** Opening Records for this exercise block **

(** X18: playback runs into the next breakpoint.  Playing from step [c],
    with no breakpoint on the lines of the steps strictly between [c] and
    [t], and with step [t] the last step or a step at a line with a
    breakpoint: the interval advances the current step by one per firing,
    playing, until it reaches [t]; there playback is paused, and further
    firings change nothing. *)
Theorem playback_pauses s tr (c t : nat) :
  App.executionTrace s = Some tr -> App.isPlaying s = true ->
  App.currentStep s = Z.of_nat c ->
  c < t < length tr ->
  (forall k step, c < k < t -> tr !! k = Some step ->
                  ExecutionStep.lineNumber step ∉ App.breakpoints s) ->
  (S t = length tr
   \/ exists step, tr !! t = Some step
                   /\ ExecutionStep.lineNumber step ∈ App.breakpoints s) ->
  (forall m, m < t - c ->
     exists s', App.session (replicate m App.Tick) s = Returned s'
                /\ App.currentStep s' = Z.of_nat (c + m) /\ App.isPlaying s' = true)
  /\ exists s',
       App.currentStep s' = Z.of_nat t /\ App.isPlaying s' = false
       /\ forall extra, App.session (replicate (t - c + extra) App.Tick) s = Returned s'.
Proof.
  intros Htr Hp Hc Ht Hfree Hstop.
  destruct (playback_run (t - c - 1) s tr c Htr Hp Hc) as (s' & Hrun & Hc' & Hp' & Hbefore).
  - lia.
  - intros k step Hk. apply Hfree. lia.
  - by replace (c + S (t - c - 1)) with t by lia.
  - split.
    + intros m Hm. apply Hbefore. lia.
    + exists s'. split; [by replace (c + S (t - c - 1)) with t in Hc' by lia|].
      split; [done|]. intros extra.
      rewrite replicate_add, run_app.
      replace (t - c) with (S (t - c - 1)) by lia. rewrite Hrun.
      by apply run_ticks_paused.
Qed.

Lemma playback_pauses_witness :
  let s := App.after sampleSession in
  let tr := trace_of smallCode in
  App.executionTrace s = Some tr
  /\ App.isPlaying s = true
  /\ App.currentStep s = Z.of_nat 0
  /\ 0 < 4 < length tr
  /\ (forall k step, 0 < k < 4 -> tr !! k = Some step ->
                     ExecutionStep.lineNumber step ∉ App.breakpoints s)
  /\ (5 = length tr
      \/ exists step, tr !! 4 = Some step
                      /\ ExecutionStep.lineNumber step ∈ App.breakpoints s)
  /\ (forall m, m < 4 - 0 ->
        exists s', App.session (replicate m App.Tick) s = Returned s'
                   /\ App.currentStep s' = Z.of_nat (0 + m) /\ App.isPlaying s' = true)
  /\ exists s',
       App.currentStep s' = Z.of_nat 4 /\ App.isPlaying s' = false
       /\ forall extra, App.session (replicate (4 - 0 + extra) App.Tick) s = Returned s'.
Proof.
  cbv zeta.
  assert (App.isPlaying (App.after sampleSession) = true) as Hp by (vm_compute; reflexivity).
  assert (App.currentStep (App.after sampleSession) = Z.of_nat 0) as Hc
    by (vm_compute; reflexivity).
  assert (0 < 4 < length (trace_of smallCode)) as Ht by (vm_compute; lia).
  assert (forall k step, 0 < k < 4 -> trace_of smallCode !! k = Some step ->
            ExecutionStep.lineNumber step ∉ App.breakpoints (App.after sampleSession))
    as Hfree.
  { intros k step Hk Hs.
    assert (k = 1 \/ k = 2 \/ k = 3) as [->|[->| ->]] by lia;
      vm_compute in Hs; injection Hs as <-;
      match goal with |- ?x ∉ ?X => apply (bool_decide_eq_false_1 (x ∈ X)) end;
      vm_compute; reflexivity. }
  assert (5 = length (trace_of smallCode)
          \/ exists step, trace_of smallCode !! 4 = Some step
               /\ ExecutionStep.lineNumber step ∈ App.breakpoints (App.after sampleSession))
    as Hstop.
  { right. eexists. split; [vm_compute; reflexivity|].
    match goal with |- ?x ∈ ?X => apply (bool_decide_eq_true_1 (x ∈ X)) end.
    vm_compute. reflexivity. }
  split; [exact sampleSession_trace|]. split; [exact Hp|]. split; [exact Hc|].
  split; [exact Ht|]. split; [exact Hfree|]. split; [exact Hstop|].
  exact (playback_pauses (App.after sampleSession) (trace_of smallCode) 0 4
           sampleSession_trace Hp Hc Ht Hfree Hstop).
Defined.

(** ** Where the steps are shown *)

Section Sites.

Variable cl : list string.
Variable arrMatch : RegExpMatch.

Local Abbreviation sited st :=
  (Forall (fun s => exists text,
             log_site arrMatch (Replay.description s) text
             /\ Replay.lineNumber s = findLine cl text 0) (Replay.steps st)).

Lemma sited_assign name v st : sited st -> sited (Replay.assign name v st).
Proof. done. Qed.

Lemma sited_set_out o st : sited st -> sited (Replay.set_out o st).
Proof. done. Qed.

Lemma sited_log d text st :
  log_site arrMatch d text -> sited st -> sited (Replay.log d (findLine cl text 0) st).
Proof.
  intros Hd Hs. rewrite log_findLine. cbn [Replay.steps].
  apply Forall_app. split; [done|]. constructor; [|done]. by exists text.
Qed.

Lemma inner_iteration_sited j (acc : list element * Replay.state) :
  sited acc.2 ->
  sited (Replay.inner_iteration cl (group1 arrMatch) (findLine cl "for (let j" 0) j acc).2.
Proof.
  intros H. unfold Replay.inner_iteration. cbv zeta.
  destruct (greater _ _); cbn [fst snd].
  - apply sited_log; [constructor|]. apply sited_assign.
    apply sited_log; [constructor|].
    apply sited_log; [constructor|].
    apply sited_log; [constructor|]. by apply sited_assign.
  - apply sited_log; [constructor|].
    apply sited_log; [constructor|]. by apply sited_assign.
Qed.

Lemma simulate_sited arrValue :
  Forall (fun s => exists text,
            log_site arrMatch (Replay.description s) text
            /\ Replay.lineNumber s = findLine cl text 0)
         (Replay.simulate cl arrMatch arrValue).
Proof.
  unfold Replay.simulate, Replay.finish. cbv zeta.
  apply sited_log; [constructor|]. apply sited_set_out.
  apply sited_log; [constructor|]. apply sited_assign.
  unfold Replay.loops. cbv zeta.
  apply (iterate_invariant (fun _ a => sited a.2) _ 0).
  - cbn [fst snd]. unfold Replay.prologue. cbv zeta.
    apply sited_log; [constructor|]. apply sited_assign.
    apply sited_log; [constructor|]. apply sited_assign. constructor.
  - intros i a _ Ha. unfold Replay.outer_iteration. cbv zeta.
    apply (iterate_invariant (fun _ a => sited a.2) _ 0).
    + cbn [fst snd]. apply sited_log; [constructor|]. by apply sited_assign.
    + intros j b _ Hb. by apply inner_iteration_sited.
Qed.

Lemma forallb_lookup {A} (f : A -> bool) l i x :
  forallb f l = true -> l !! i = Some x -> f x = true.
Proof.
  revert i. induction l as [|y l IH]; intros i; [done|].
  cbn [forallb]. intros [Hy Hl]%andb_true_iff. destruct i as [|i]; cbn.
  - by intros [= <-].
  - by apply IH.
Qed.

** Closing Records for this exercise block **

| Assignment |
Nothing past the line containing "(forall k step, c" should be restated; transcribe the material exactly from its first line through that line.

| Answer space |
(** X18: playback runs into the next breakpoint.  Playing from step [c],
    with no breakpoint on the lines of the steps strictly between [c] and
    [t], and with step [t] the last step or a step at a line with a
    breakpoint: the interval advances the current step by one per firing,
    playing, until it reaches [t]; there playback is paused, and further
    firings change nothing. *)
Theorem playback_pauses s tr (c t : nat) :
  App.executionTrace s = Some tr -> App.isPlaying s = true ->
  App.currentStep s = Z.of_nat c ->
  c < t < length tr ->
  (forall k step, c < k < t -> tr !! k = Some step ->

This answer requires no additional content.